Queste sono poesie che parlano di un anni “lontani”, anni che oggi sembrano, così distanti, che sembra quasi non essere mai esistiti. Queste poesie rivelano un’anima sensibile, romantica, ferita, malinconica ma felice. Occhi che ricordano i dolci raggi del sole che riscaldano il sonno all’ombra di un albero, che cercano un paesaggio quasi bucolico che non esiste più; un cuore che vorrebbe rivivere quelle gioie ore giovanili trascorse a parlare con gli amici di sogni, speranze, amori. Un mondo che oggi pochi ricordano e pochissimi hanno vissuto.
Il professore-poeta ricorda i primi libri letti, gli autori che lo hanno maggiormente influenzato, di quando, ragazzo, prendeva i libri in prestito dalla biblioteca per dissetare la sua sete di conoscenza quasi come se, leggere poesie, acquisire tante “conoscenze” diverse, fosse vitale.
“Alla lettura di romanzi ed opere in prosa preferivo la lettura poetica perché stimolava di più la mia sensibilità, toccava il mio animo e lo faceva vibrare fortemente” -dice felice nel rimembrare i suoi primi approcci alla poesia e gli autori che lo hanno influenzato- “Non vi trovavo niente di strano a passare da Pascoli a D’Annunzio, da Corazzini a Dino Campana, da Ungaretti a Quasimodo, da Montale a Saba”.
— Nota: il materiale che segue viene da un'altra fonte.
(** * starlette_graphene3: a shallow embedding of the GraphQL ASGI application

    This development models [src/starlette_graphene3.py]:
    - the Python values the application handles (JSON trees, upload handles,
      connection objects) and the exceptions it raises or lets through;
    - the multipart operation extractor and the recursive file injector
      [_inject_file_to_operations];
    - the content-type dispatch [_get_operation_from_request] and the HTTP
      handler [GraphQLApp._handle_http_request];
    - the context builder [GraphQLApp._get_context_value];
    - the WebSocket session of [GraphQLApp._run_websocket_server]: the
      sequential message loop, the subscription registry, the observer task of
      each subscription and the teardown in the [finally] block, as a step
      function over an explicit session state driven by a schedule of events.

    The GraphQL engine (parse, validate, execute, subscribe) and the JSON
    decoder are external collaborators: their results are inputs of the model. *)

From Stdlib Require Import String Ascii List ZArith Bool Lia.
Import ListNotations.
Open Scope string_scope.
Open Scope list_scope.
Set Warnings "-register-all".

(** ** Python values *)

(** The values the application manipulates: JSON values as produced by
    [json.loads], starlette [UploadFile] handles, connection objects and the
    [BackgroundTasks()] collector of the default context. *)
Inductive PyVal : Type :=
| PNone
| PBool (b : bool)
| PInt (z : Z)
| PStr (s : string)
| PList (l : list PyVal)
| PDict (kv : list (string * PyVal))
| PUpload (h : nat)                 (* UploadFile number h of the form *)
| PHttpConn (n : nat)               (* starlette Request *)
| PWebSocket (params : option PyVal) (* WebSocket, with scope["connection_params"] *)
| PBackground.                      (* BackgroundTasks() *)

(** Python truthiness ([bool(v)]). *)
Definition truthy (v : PyVal) : bool :=
  match v with
  | PNone => false
  | PBool b => b
  | PInt z => negb (Z.eqb z 0)
  | PStr s => negb (String.eqb s "")
  | PList l => match l with [] => false | _ => true end
  | PDict kv => match kv with [] => false | _ => true end
  | _ => true
  end.

(** Exceptions raised or propagated by the code. *)
Inductive Exn : Type :=
| ValueError (msg : string)
| KeyError
| IndexError
| TypeError
| AttributeError
| RuntimeError
| WebSocketDisconnect
| UserError (name : string).   (* anything raised by user-supplied callables *)

(** Dictionary lookup on a Python dict with string keys (keys are unique). *)
Fixpoint dict_get {A} (k : string) (kv : list (string * A)) : option A :=
  match kv with
  | [] => None
  | (k', v) :: r => if String.eqb k k' then Some v else dict_get k r
  end.

(** [d[k] = v] on a dict: an existing key keeps its position, a new key is
    appended (insertion order). *)
Fixpoint dict_set {A} (k : string) (v : A) (kv : list (string * A))
  : list (string * A) :=
  match kv with
  | [] => [(k, v)]
  | (k', v') :: r =>
      if String.eqb k k' then (k', v) :: r else (k', v') :: dict_set k v r
  end.

(** ** Text

    A Python [str] is represented by its UTF-8 encoding, a Rocq [string] of
    bytes.  [chars] cuts an encoding into the encodings of its code points
    (a lead byte and the continuation bytes after it), [code_point] decodes
    one of them.  A lone surrogate, which [json.loads] can produce, is kept
    in the three-byte form of the other code points below U+10000. *)
Module Utf8.

Definition byte (b : ascii) : Z := Z.of_nat (nat_of_ascii b).

(** A continuation byte [10xxxxxx]. *)
Definition is_cont (b : ascii) : bool := (128 <=? byte b)%Z && (byte b <? 192)%Z.

Fixpoint chars (l : list ascii) : list (list ascii) :=
  match l with
  | [] => []
  | b :: r =>
      match chars r with
      | (c :: cs) :: gs => if is_cont c then (b :: c :: cs) :: gs else [b] :: (c :: cs) :: gs
      | gs => [b] :: gs
      end
  end.

Definition code_point (g : list ascii) : Z :=
  match g with
  | [b0] => byte b0
  | [b0; b1] => Z.lor (Z.shiftl (Z.land (byte b0) 31) 6) (Z.land (byte b1) 63)
  | [b0; b1; b2] =>
      Z.lor (Z.shiftl (Z.land (byte b0) 15) 12)
            (Z.lor (Z.shiftl (Z.land (byte b1) 63) 6) (Z.land (byte b2) 63))
  | [b0; b1; b2; b3] =>
      Z.lor (Z.shiftl (Z.land (byte b0) 7) 18)
            (Z.lor (Z.shiftl (Z.land (byte b1) 63) 12)
                   (Z.lor (Z.shiftl (Z.land (byte b2) 63) 6) (Z.land (byte b3) 63)))
  | _ => 65533 (* no encoding of a code point has another length *)
  end.

(** The code points of a [str]. *)
Definition code_points (s : string) : list Z :=
  map code_point (chars (list_ascii_of_string s)).

End Utf8.

(** ** Python [int(s)] on a [str], CPython 3.11

    [int] first maps the text to ASCII
    ([_PyUnicode_TransformDecimalAndSpaceToASCII]): code points below 127
    are kept, other whitespace becomes a space, other decimal digits their
    ASCII digit, anything else ['?'].  It then reads the ASCII text in base
    10 ([PyLong_FromString]): surrounding ASCII whitespace, one optional
    sign, then digits with single underscores allowed between digits.  A
    number of more than [sys.get_int_max_str_digits()] digits (4300 by
    default) is refused with a [ValueError]. *)
Module PyInt.

(** The code points from 127 on for which [Py_UNICODE_ISSPACE] holds
    (Unicode 14.0, the database of CPython 3.11). *)
Definition unicode_spaces : list Z :=
  [133; 160; 5760; 8192; 8193; 8194; 8195; 8196; 8197; 8198; 8199; 8200;
   8201; 8202; 8232; 8233; 8239; 8287; 12288]%Z.
Fixpoint find_function (name : string) (fs : list (string * obj)) : option obj :=
  match fs with
  | [] => None
  | (n, f) :: fs' => if String.eqb name n then Some f else find_function name fs'
  end.

Definition dq : string := String (ascii_of_nat 34) EmptyString.

Definition getFunction (functionName : string) : M obj :=
  fun this =>
    match find_function functionName (functions this) with
    | Some f => (Ok f, this)
    | None =>
        (Throw (Error ("Function " ++ dq ++ functionName ++ dq
                         ++ " doesn't exist in this Service")), this)
    end.

(** ** The validators *)

(** The [errorMessage] of each validator: its parts, joined. *)
Definition missingHandlerMessage (functionName : string) : string :=
  "Missing " ++ dq ++ "handler" ++ dq ++ " property for function "
    ++ dq ++ functionName ++ dq ++ "."
    ++ " Your function needs a " ++ dq ++ "handler" ++ dq ++ "."
    ++ " Please check the docs for more info.".

Definition invalidVpcMessage (functionName : string) : string :=
  "The function " ++ dq ++ functionName ++ dq ++ " has invalid vpc connection name"
    ++ " VPC Connector name should follow projects/{project_id}/locations/{region}/connectors/{connector_name}"
    ++ " Please check the docs for more info.".

Definition invalidEgressMessage (functionName : string) : string :=
  "The function " ++ dq ++ functionName ++ dq ++ " has an invalid egress setting"
    ++ " Egress setting should be ALL_TRAFFIC, PRIVATE_RANGES_ONLY or VPC_CONNECTOR_EGRESS_SETTINGS_UNSPECIFIED"
    ++ " Please check the docs for more info.".

Definition invalidIngressMessage (functionName : string) : string :=
  "The function " ++ dq ++ functionName ++ dq ++ " has an invalid ingress setting"
    ++ " Ingress setting should be ALLOW_ALL, ALLOW_INTERNAL_ONLY, ALLOW_INTERNAL_AND_GCLB or INGRESS_SETTINGS_UNSPECIFIED"
    ++ " Please check the docs for more info.".

Definition validateHandlerProperty (funcObject : obj) (functionName : string)
  : result unit :=
  if negb (truthy (get funcObject "handler")) then
    Throw (Error (missingHandlerMessage functionName))
  else Ok tt.

(** [/projects\/[\s\S]*\/locations\/[\s\S]*\/connectors\/[\s\S]*/i] *)
Definition vpcNamePattern : RegExp :=
  {| source :=
       RSeq (lit "projects/")
         (RSeq (RStar RAny)
            (RSeq (lit "/locations/")
               (RSeq (RStar RAny)
                  (RSeq (lit "/connectors/") (RStar RAny)))));
     ignoreCase := true |}.

Definition validateVpcConnectorProperty (funcObject : obj) (functionName : string)
  : result unit :=
  if truthy (get funcObject "vpc") && is_string (get funcObject "vpc") then
    if negb (regex_test vpcNamePattern (toString (get funcObject "vpc"))) then
      Throw (Error (invalidVpcMessage functionName))
    else Ok tt
  else Ok tt.

(** [validTypes.includes(v)] *)
Definition includes (validTypes : list string) (v : value) : bool :=
  existsb (strict_eq_str v) validTypes.

Definition egressValidTypes : list string :=
  ["VPC_CONNECTOR_EGRESS_SETTINGS_UNSPECIFIED"; "PRIVATE_RANGES_ONLY"; "ALL_TRAFFIC"].
(** ** Record transformer (the body of the loop up to [countryData]) *)

Definition hasCurrency (c : RawCountry) : bool :=
  match raw_currencies c with
  | Some (_ :: _) => true
  | _ => false
  end.

(** [c.currencies[0].code], read only when [hasCurrency] holds. *)
Definition firstCode (c : RawCountry) : Optional string :=
  match raw_currencies c with
  | Some (first :: _) => code first
  | _ => Null
  end.

(** The property names of [Object.prototype]. *)
Definition objectPrototype : list string :=
  [ "constructor"; "__defineGetter__"; "__defineSetter__"; "hasOwnProperty";
    "__lookupGetter__"; "__lookupSetter__"; "isPrototypeOf";
    "propertyIsEnumerable"; "toString"; "valueOf"; "__proto__";
    "toLocaleString" ].

Definition inherited (k : string) : bool :=
  existsb (String.eqb k) objectPrototype.

(** [exchangeRates[k]]: the own property, else the member the prototype
    chain gives, else [undefined] (here [RateNull]). *)
Definition getRate (exchangeRates : gmap string Q) (k : string) : RateValue :=
  match exchangeRates !! k with
  | Some v => RateNumber v
  | None => if inherited k then RateInherited k else RateNull
  end.
(** C6.  In both scripts a record passes the filter exactly when the year
    of its Instant in Amsterdam is the target year: [fetch_year_rest]
    appends a point for it if so and leaves [prices] as it is if not, so
    its loop yields the points of exactly those records; [fetch_year]
    leaves its state as it is if not, and if so appends a point unless the
    Instant is [last_utc].  At the turn of the year: 23:00 UTC of December
    31, 2022 is in 2023 in Amsterdam and is kept for 2023, and 23:00 UTC of
    December 31, 2023 is in 2024 and is dropped. *)
Theorem C6_year_filter_is_local :
  (forall astimezone year prices entry,
     Rest.convert astimezone year prices entry
     = (if DateTime.year (astimezone (Rest.readingDate entry)) =? year
        then prices ++ [Rest.to_point astimezone entry] else prices)
     /\ (Rest.convert astimezone year prices entry = prices
         <-> DateTime.year (astimezone (Rest.readingDate entry)) <> year))
  /\ (forall astimezone year Prices prices,
        fold_left (Rest.convert astimezone year) Prices prices
        = prices
          ++ map (Rest.to_point astimezone)
               (List.filter
                  (fun e => DateTime.year (astimezone (Rest.readingDate e))
                            =? year) Prices))
  /\ (forall astimezone year last_utc prices price_point,
        GraphQL.convert astimezone year (last_utc, prices) price_point
        = (if DateTime.year
                (astimezone (GraphQL.start_including price_point)) =? year
           then
             if bool_decide
                  (last_utc = Some (GraphQL.start_including price_point))
             then (last_utc, prices)
             else (Some (GraphQL.start_including price_point),
                   prices ++ [GraphQL.to_point astimezone price_point])
           else (last_utc, prices)))
  /\ (forall astimezone year l last_utc prices,
        snd (fold_left (GraphQL.convert astimezone year) l (last_utc, prices))
        = prices
          ++ map (GraphQL.to_point astimezone)
               (GraphQL.drop_repeats last_utc
                  (List.filter
                     (fun p => DateTime.year
                                 (astimezone (GraphQL.start_including p))
                               =? year) l)))
  /\ DateTime.year (datetime_of_seconds (utc_seconds 2022 12 31 23)) = 2022
  /\ DateTime.year (amsterdam (utc_seconds 2022 12 31 23)) = 2023
  /\ DateTime.year (datetime_of_seconds (utc_seconds 2023 12 31 23)) = 2023
  /\ DateTime.year (amsterdam (utc_seconds 2023 12 31 23)) = 2024
  /\ map timestamp
       (Rest.arrived amsterdam 2023
          [rest_hourly 2022 12 31 23 0.25; rest_hourly 2023 12 31 22 0.5;
           rest_hourly 2023 12 31 23 0.125])
     = ["2023-01-01T00:00:00"; "2023-12-31T23:00:00"]%string.
Proof.
  split; [|split; [|split; [|split]]].
  - intros astimezone year prices entry. unfold Rest.convert.
    destruct (Z.eqb_spec (DateTime.year (astimezone (Rest.readingDate entry)))
                year) as [Heq|Hne]; simpl.
    + split; [reflexivity|]. split; [|intros H; destruct (H Heq)].
      intros H. apply (f_equal length) in H.
      rewrite length_app in H. simpl in H. lia.
    + split; [reflexivity|]. split; [intros _; exact Hne|reflexivity].
  - intros astimezone year Prices prices.
    apply (RestFacts.fold_convert_rest astimezone year Prices prices).
  - intros astimezone year last_utc prices price_point.
    unfold GraphQL.convert.
    destruct (DateTime.year
                (astimezone (GraphQL.start_including price_point)) =? year);
      simpl; [|reflexivity].
    destruct last_utc as [u|].
    + destruct (Z.eqb_spec (GraphQL.start_including price_point) u)
        as [->|Hne].
      * rewrite bool_decide_eq_true_2 by reflexivity. reflexivity.
      * rewrite bool_decide_eq_false_2 by congruence. reflexivity.
    + rewrite bool_decide_eq_false_2 by discriminate. reflexivity.
  - intros astimezone year l last_utc prices.
    apply (GraphQLFacts.fold_convert astimezone year l last_utc prices).
  - vm_compute. repeat split; reflexivity.
Qed.



(** C8.  Every point of a returned series comes from one fetched record:
    its price is [round(price * 1000, 1)] of that record's price and its
    timestamp is that record's Instant in Amsterdam.  The conversion looks
    at the price alone, so records with the same price get the same
    converted price.  Three conversions: 0.25 gives 250.0, 0.0625 gives
    62.5, and 0.08521 (whose product with 1000 is not a one-decimal number)
    gives 85.2. *)
Theorem C8_price_is_rounded_product :
  (forall astimezone get year w s w',
     Rest.fetch_year_rest astimezone get year w = (Return (Some s), w') ->
     exists Prices,
       get (requests w) (Rest.params year) = Rest.Answer 200 Prices
       /\ Forall
            (fun pt =>
               exists e,
                 e ∈ Prices
                 /\ price_mwh pt = round1 (PrimFloat.mul (Rest.price e) 1000)
                 /\ timestamp pt = strftime (astimezone (Rest.readingDate e)))
            (prices s))
  /\ (forall astimezone get_electricity_prices year w s w',
        GraphQL.fetch_year astimezone get_electricity_prices year w
        = (Return (Some s), w') ->
        exists rs,
          GraphQL.answers get_electricity_prices (requests w)
            (GraphQL.year_plan year) = Some rs
          /\ Forall
               (fun pt =>
                  exists p,
                    p ∈ concat rs
                    /\ price_mwh pt
                       = round1 (PrimFloat.mul (GraphQL.price p) 1000)
                    /\ timestamp pt
                       = strftime (astimezone (GraphQL.start_including p)))
               (prices s))
  /\ (forall astimezone (e1 e2 : Rest.reading),
        Rest.price e1 = Rest.price e2 ->
        price_mwh (Rest.to_point astimezone e1)
        = price_mwh (Rest.to_point astimezone e2))
  /\ (forall astimezone (p1 p2 : GraphQL.timestamp_price),
        GraphQL.price p1 = GraphQL.price p2 ->
        price_mwh (GraphQL.to_point astimezone p1)
        = price_mwh (GraphQL.to_point astimezone p2))
  /\ eur_mwh 0.25 = 250%float
  /\ eur_mwh 0.0625 = 62.5%float
  /\ eur_mwh 0x1.5d052934acaffp-4 = 0x1.54ccccccccccdp+6%float.
Proof.
  split; [|split; [|split; [|split]]].
  - intros astimezone get year w s w' H.
    apply RestFacts.fetch_year_rest_returns in H as (Prices & Hget & ->).
    exists Prices. split; [exact Hget|].
    apply Forall_forall. intros pt Hpt.
    apply (elem_of_Permutation_proper _ _ _
             (RestFacts.series_Permutation astimezone year Prices)) in Hpt.
    unfold Rest.arrived in Hpt.
    apply list_elem_of_fmap in Hpt as (e & -> & He).
    apply list_elem_of_In, List.filter_In in He as [He _].
    exists e. split; [apply list_elem_of_In; exact He|].
    split; reflexivity.
  - intros astimezone get_electricity_prices year w s w' H.
    apply GraphQLFacts.fetch_year_returns in H as (rs & Hrs & ->).
    exists rs. split; [exact Hrs|].
    rewrite GraphQLFacts.series_prices.
    apply Forall_forall. intros pt Hpt.
    apply list_elem_of_fmap in Hpt as (p & -> & Hp).
    exists p. split; [|split; reflexivity].
    apply (GraphQLFacts.kept_all_subset astimezone year rs p Hp).
  - intros astimezone e1 e2 H. unfold Rest.to_point. simpl. rewrite H.
    reflexivity.
  - intros astimezone p1 p2 H. unfold GraphQL.to_point. simpl. rewrite H.
    reflexivity.
  - vm_compute. repeat split; reflexivity.
Qed.
(** * Recurring-event edit logic of the EventListCardModals component

    A shallow embedding of the decision logic of
    [components/EventListCard/Modal/EventListCardModals.tsx]: the React state
    of the component as a record, its [useEffect] bodies and handlers as
    state-passing functions, the update-mutation variables as a record, and the
    helpers imported from [utils/recurrenceUtils] as section parameters inside
    the component and as definitions following the specification beside it. *)

From Stdlib Require Import ZArith String Ascii.
From stdpp Require Import base decidable option list strings gmap pretty.

Local Open Scope string_scope.
Local Open Scope Z_scope.

(** ** JavaScript values the component manipulates *)

Module Js.

(** A calendar date (year, month 1..12, day of month). *)
Record CalendarDate := mkCalendarDate { year : Z; month : Z; day : Z }.

(** A [Date] object seen through its local-time getters: the calendar day
    and the milliseconds elapsed since local midnight.  Only valid dates are
    modelled: an [Invalid Date], which [new Date] returns on a string it
    cannot parse and whose getters return [NaN], has no counterpart here, so
    what is proved holds of events whose date strings parse. *)
Record Date := mkDate { calendar : CalendarDate; msOfDay : Z }.
(** Filling through the memoryview leaves byte 0 alone and overwrites
    every other byte. *)
Lemma foldl_insert_seq (v : Z) (t pre : list Z) :
  foldl (fun acc i => <[i := v]> acc) (pre ++ t) (seq (length pre) (length t))
  = pre ++ replicate (length t) v.
Proof.
  revert pre. induction t as [|x t IH]; intros pre; simpl; [done|].
  replace (<[length pre := v]> (pre ++ x :: t)) with ((pre ++ [v]) ++ t).
  - specialize (IH (pre ++ [v])). rewrite length_app in IH. simpl in IH.
    rewrite Nat.add_1_r in IH. rewrite IH. now rewrite <- app_assoc.
  - rewrite <- app_assoc. simpl.
    rewrite <- (Nat.add_0_r (length pre)). now rewrite insert_app_r.
Qed.

Lemma foldl_insert_S (v x : Z) (l : list nat) (t : list Z) :
  foldl (fun acc i => <[S i := v]> acc) (x :: t) l
  = x :: foldl (fun acc i => <[i := v]> acc) t l.
Proof. revert t. induction l as [|i l IH]; intros t; simpl; [done|apply IH]. Qed.

Lemma fill_bytes_eq (b : list Z) (v : Z) :
  fill_bytes b v = take 1 b ++ replicate (length b - 1) v.
Proof.
  unfold fill_bytes, view_len. destruct b as [|x t]; simpl; [done|].
  rewrite Nat.sub_0_r, foldl_insert_S. f_equal.
  exact (foldl_insert_seq v t []).
Qed.

Lemma fill_bytes_length (b : list Z) (v : Z) :
  length (fill_bytes b v) = length b.
Proof.
  rewrite fill_bytes_eq. destruct b; simpl; [done|].
  now rewrite length_replicate, Nat.sub_0_r.
Qed.

Lemma fill_bytes_serialize (b : list Z) (v : Z) :
  drop 1 (fill_bytes b v) = replicate (length (drop 1 b)) v.
Proof.
  rewrite fill_bytes_eq. destruct b; simpl; [done|].
  now rewrite Nat.sub_0_r, drop_0.
Qed.

Lemma fill_bytes_head (b : list Z) (v : Z) :
  fill_bytes b v !! 0%nat = b !! 0%nat.
Proof. rewrite fill_bytes_eq. now destruct b. Qed.

Lemma init_display_eq (s : SSD1306) :
  init_display s
  = set_bus (set_buffer s (fill_bytes (buffer s) 0))
      (bus s
       ++ map (cmd_ev s) (init_cmds s ++ extra_cmds (width s))
       ++ map (cmd_ev s) [0x21; fst (col_window (width s));
                          snd (col_window (width s)); 0x22; 0; pages s - 1]
       ++ map (data_ev s) (replicate (length (serialize s)) 0)).
Proof.
  unfold init_display, extra_cmds. rewrite write_cmds_eq.
  rewrite show_eq. unfold serialize.
  destruct s as [a b w h v r p pw t]; simpl.
  destruct (w =? 72); simpl; rewrite fill_bytes_serialize;
    unfold set_bus, set_buffer; simpl; rewrite <- ?app_assoc; reflexivity.
Qed.
(** Collaborators for worked examples: every client reachable, an empty
    Provider Profile Store, no jitter, and senders that always answer
    the same. *)
Definition reachable : ChaseItem -> PolicyOutput -> Action :=
  agentFor (fun _ => true).
Definition noProfiles : Z -> option ProviderProfile := fun _ => None.
Definition noJitter : Q -> ChaseItem -> Q := fun _ _ => 0%Q.
Definition delivering : Q -> ChaseItem -> Channel -> Tone -> string -> ChannelOutcome :=
  fun _ _ _ _ _ => Success.
Definition flaky : Q -> ChaseItem -> Channel -> Tone -> string -> ChannelOutcome :=
  fun _ _ _ _ _ => TransientChannelError.
Definition rejecting : Q -> ChaseItem -> Channel -> Tone -> string -> ChannelOutcome :=
  fun _ _ _ _ _ => PermanentChannelError.

(** A step that ends in Failed with [reason] in its Activity. *)
Definition failed_with (it : ChaseItem) (r : Result) (reason : FailReason) : Prop :=
  status (item r) = Failed
  /\ attempts (item r) = attempts it
  /\ exists a, activity r = Some a
               /\ act_item a = id it
               /\ act_outcome a = FailedWith reason
               /\ history (item r) = (history it ++ [a])%list.

(** What a step may do to the counter: leave it, or add one while the
    cap has not been exceeded. *)
Definition counts (cap before after : Z) : Prop :=
  after = before \/ (after = before + 1 /\ before <= cap).

(** Comparison of two timestamps that are both set. *)
Definition before (a b : option Q) : Prop :=
  match a, b with
  | Some x, Some y => (x < y)%Q
  | _, _ => False
  end.

End Engine.

(* ================================================================== *)
(** ** utils/api.js: the chase-item query *)
(* ================================================================== *)

Module Query.
Import Js Api.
“La poesia, col tempo, è diventata per me una malattia endemica, assolutamente incurabile. La sua produzione una necessità costante. So bene che essa oggi ancora più di ieri è un prodotto assolutamente inutile ma non ha mai il grande privilegio di non essere nociva per l’uomo.” Una sorta di dichiarazione d’amore per la poesia che l’ha accompagnato in ogni fase della crescita culminando in questa splendida raccolta. “La poesia è l’unica che può consentire all’uomo, chiuso nel suo “solipsismo”, di essere se stesso, di affermare la propria identità al di là di ogni comunicazione di massa, di ogni condizionamento sociale e moda culturale. È l’unica arte a disposizione dell’uomo ad avere, ancora oggi, un forte potere soterico; ha infatti la capacità di sottrare, al nulla, il poeta e di consegnarlo alla posterità…”
Ha, inoltre ringraziato, il dirigente scolastico, i colleghi ed in modo particolare il suo professore del liceo che ha avuto parole fiere ed orgogliose per questo allievo, ormai uomo, col cuore fanciullo “anche grazie ai suoi studi classici”.
Ma perché “Viaggio nel deserto”? Lo ha spiegato lo stesso autore: “Perché, in realtà, la vita è un viaggio e questo viaggio non è solo esperienza ma che anche perdita perché si nasce, si cresce, si diventa adulti e si va verso la morte. In realtà Si cresce ma c’è anche la perdita di qualcosa”.
Il professore ha pubblicato negli atti del circolo culturale Duns Scotto di Roccarainola, diretto dal dottor Aristide La Rocca, “Nuova interpretazione del termine medioevale egripus”, ha collaborato al periodico del Liceo Scientifico Statale “E. Medi” di Cicciano “Mediazione” e, nel 2011, ha pubblicato la traduzione dal latino, con introduzione e note “La Metafisica” di Gianbattista Vico.